How will I be supported?

You will be allocated a personal tutor at the beginning of your studies. Normally, your personal tutor will teach on your own degree course and you will keep the same personal tutor throughout your course.

Your personal tutor will be able to give you advice on academic issues, including module choice and assessment. If you encounter any problems which affect your studies, your personal tutor should always be your first point of contact; she/he will be able to put you in touch with the wide range of expert student support services provided by the University and the Students' Union as appropriate. It is normally your personal tutor who writes references for job applications and therefore you should keep your personal tutor informed about how you are getting on. You are required to meet with your personal tutor three points during each academic year but you are also encouraged to get in touch with them at any other point if you need help or advice.

For day-to-day information, the staff of our Undergraduate Student Hub are available, in person, by telephone or by email, from 8am to 6pm each weekday during term time to answer your questions.

You will have access through the Learning Central website to relevant multimedia material, presentations, lecture handouts, bibliographies, further links, electronic exercises and discussion circles.

The University offers a range of services including the Careers Service, the Counselling Service, the Disability and Dyslexia Service, the Student Support Service, and excellent libraries and resource centres.

Feedback

We’ll provide you with regular feedback on your work. This comes in a variety of formats including oral feedback, personalised feedback on written work, and generic written feedback.
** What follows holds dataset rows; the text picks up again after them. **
(** ** Session objects and the registry *)

Definition deref_in (m : Mem) (r : Ref) : Client.t :=
  default Client.blank (heap m !! r).

Definition deref (r : Ref) : Sync Client.t := gets (fun m => deref_in m r).

(** Evaluation of an object literal: a new object. *)
Definition alloc (o : Client.t) : Sync Ref :=
  fun m => (next_ref m,
            set_next_ref (S (next_ref m)) (set_heap (fun h => <[next_ref m := o]> h) m)).

Definition assign_channel (r : Ref) (c : string) : Sync unit :=
  modify (fun m => set_heap (fun h => <[r := Client.with_channel c (deref_in m r)]> h) m).

Definition assign_status (r : Ref) (s : string) : Sync unit :=
  modify (fun m => set_heap (fun h => <[r := Client.with_status s (deref_in m r)]> h) m).

Definition clients_has (userId : UserId) : Sync bool :=
  gets (fun m => JsMap.has userId (clients m)).
Definition clients_get (userId : UserId) : Sync (option Ref) :=
  gets (fun m => JsMap.get userId (clients m)).
Definition clients_set (userId : UserId) (r : Ref) : Sync unit :=
  modify (set_clients (JsMap.set userId r)).
Definition clients_delete (userId : UserId) : Sync unit :=
  modify (set_clients (JsMap.delete userId)).

(** ** Broadcast router *)

Definition sender_differs (clientId : UserId) (senderId : option UserId) : bool :=
  match senderId with
  | Some s => negb (String.eqb clientId s)
  | None => true
  end.

(** [function broadcast(roomName, eventType, data, senderId = null)] *)
Definition broadcast (roomName : string) (e : Event.t) (senderId : option UserId)
  : Sync unit :=
  cs <- gets clients ;;
  forEach cs (fun entry =>
    client <- deref (snd entry) ;;
    if String.eqb (Client.channel client) roomName && sender_differs (fst entry) senderId
    then sendToClient (Client.ws client) e
    else ret tt).

(** [function getActiveUsersInRoom(roomName)] *)
Definition getActiveUsersInRoom (roomName : string) : Sync (list PresenceEntry.t) :=
  gets (fun m =>
    omap (fun entry : UserId * Ref =>
            let client := deref_in m (snd entry) in
            if String.eqb (Client.channel client) roomName
            then Some (PresenceEntry.mk (fst entry) (Client.username client)
                                        (Client.role client) (Client.status client))
            else None)
         (clients m)).

(** [function broadcastPresence(roomName)] *)
Definition broadcastPresence (roomName : string) : Sync unit :=
  activeUsers <- getActiveUsersInRoom roomName ;;
  cs <- gets clients ;;
  forEach cs (fun entry =>
    client <- deref (snd entry) ;;
    if String.eqb (Client.channel client) roomName
    then sendToClient (Client.ws client) (Event.user_presence roomName activeUsers)
    else ret tt).

(** [function getDmRoomName(id1, id2)]: the two ids in [Array.prototype.sort]
    order (code-unit order), joined with a dash. *)
Definition getDmRoomName (id1 id2 : string) : string :=
  if String.leb id1 id2 then "DM:" +:+ id1 +:+ "-" +:+ id2
  else "DM:" +:+ id2 +:+ "-" +:+ id1.

(* ===================================================================== *)
(** * Asynchronous handlers                                               *)
(* ===================================================================== *)

(** What is left of an async function after a synchronous segment: nothing,
    an awaited call with the segment that runs when it settles, or two
    independent continuations (a promise chain started without [await], a
    timer, an emitted event). *)
#[warnings="-register-all"]
Inductive Task : Type :=
| Done : Task
| Await : forall {R : Type}, Call R -> (Outcome R -> Mem -> Task * Mem) -> Task
| Fork : Task -> Task -> Task.

Definition fork_all (ts : list Task) (t : Task) : Task :=
  fold_right Fork t ts.

Definition done : Sync Task := ret Done.

(** [await c], followed by [k]. *)
Definition await {R : Type} (c : Call R) (k : Outcome R -> Sync Task) : Sync Task :=
  ret (Await c k).

(** The [catch] block of the message listener. *)
Definition internal_error (ws : WsId) : Sync Task :=
  sendToClient ws (Event.error "Internal error processing request.") ;; done.

(** [await c] inside the listener's [try]: a rejection lands in its
    [catch]. *)
Definition await_try {R : Type} (ws : WsId) (c : Call R) (k : R -> Sync Task)
  : Sync Task :=
  await c (fun o => match o with
                    | Rejected _ => internal_error ws
                    | Resolved r => k r
                    end).

(** [sendToClient(ws, 'error', { message }); return;] *)
Definition reject (ws : WsId) (message : string) : Sync Task :=
  sendToClient ws (Event.error message) ;; done.

(** The value of [currentUserId] where the source binds it as a statement
    parameter or a map key.  The variable is never reset to [null] once a
    login has set it, so the default is not reached from an authenticated
    handler. *)
Definition bound_id (cur : option UserId) : UserId := default "" cur.

(** [if (!room.startsWith('DM:')) broadcast(room, 'channel_message',
      { id: crypto.randomUUID(), author: 'Server', content, timestamp: Date.now(),
        system: true }, senderId)] *)
Definition notice_unless_dm (room content : string) (senderId : option UserId)
  : Sync unit :=
  if JS.startsWith room "DM:" then ret tt
  else
    id <- randomUUID ;;
    now <- Date_now ;;
    broadcast room (Event.channel_message (ServerNotice (Some id) content now)) senderId.

(** [const s = typingUsers.get(room); if (s && s.delete(name)) broadcast(...)] *)
Definition clear_typing (room name : string) : Sync unit :=
  ts <- gets typingUsers ;;
  match JsMap.get room ts with
  | Some s =>
      if JsSet.has name s then
        modify (set_typingUsers (JsMap.set room (JsSet.delete name s))) ;;
        broadcast room (Event.typing_status room (JsSet.delete name s)) None
      else ret tt
  | None => ret tt
  end.

(** ** Command interpreter *)

(** [clients.forEach((c, id) => { if (c.username === targetUsername)
      { targetClient = c; targetId = id; } })]: the last match wins. *)
Definition find_target (targetUsername : string) : Sync (option (UserId * Ref)) :=
  gets (fun m =>
    fold_left (fun found (entry : UserId * Ref) =>
                 if String.eqb (Client.username (deref_in m (snd entry))) targetUsername
                 then Some entry else found)
              (clients m) None).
You will be given general feedback in relation to examinations following the May/June examination period and you will be able to discuss your overall performance with your personal tutor. 

How will I be assessed?

Assessment methods vary from module to module but, across your degree scheme as a whole, you can expect a mixture of exams, coursework, essays, practical work, presentations, and individual and group projects.

What skills will I practise and develop?

As a result of engaging fully with this course, you will acquire and develop a range of valuable skills, both those which are discipline specific and more generic ‘employability skills’. These will allow you to:

  • grasp complex issues with confidence
  • ask the right questions of complex texts
  • have an imaginative appreciation of different views and options and analyse these critically
  • identify and apply relevant data
  • develop practical research skills
  • propose imaginative solutions of your own that are rooted in evidence
  • communicate clearly, concisely and persuasively in writing and speech
  • sourcing, interpreting and presenting relevant numerical information – to support the composition of projects reports and business cases
  • work to deadlines and priorities, managing a range of tasks at the same time
  • learn from constructive criticism and incorporate its insights
  • work as part of a team, developing a collaborative approach to problem-solving
  • use IT programmes and digital media, where appropriate
  • take responsibility for your own learning programme and professional development

 

Careers and placements

Career prospects

Our track record speaks for itself. 97% of our students are in employment and/or further study within six months of graduating.

Our dedicated career professionals have got you covered on things like industry placements, internships, work experience and insights.

You’ll benefit from career consultations, interview and CV writing workshops, industry-specific events and specialist psychometric assessment and broad skills training.

Placements

Students are responsible for finding their own placements, though support will be given by the School’s employability team. Students unable to secure a suitable placement will be permitted to transfer to the equivalent ‘non-placement’ programme, assuming the relevant academic requirements are met. Placements can be conducted in English or in Welsh.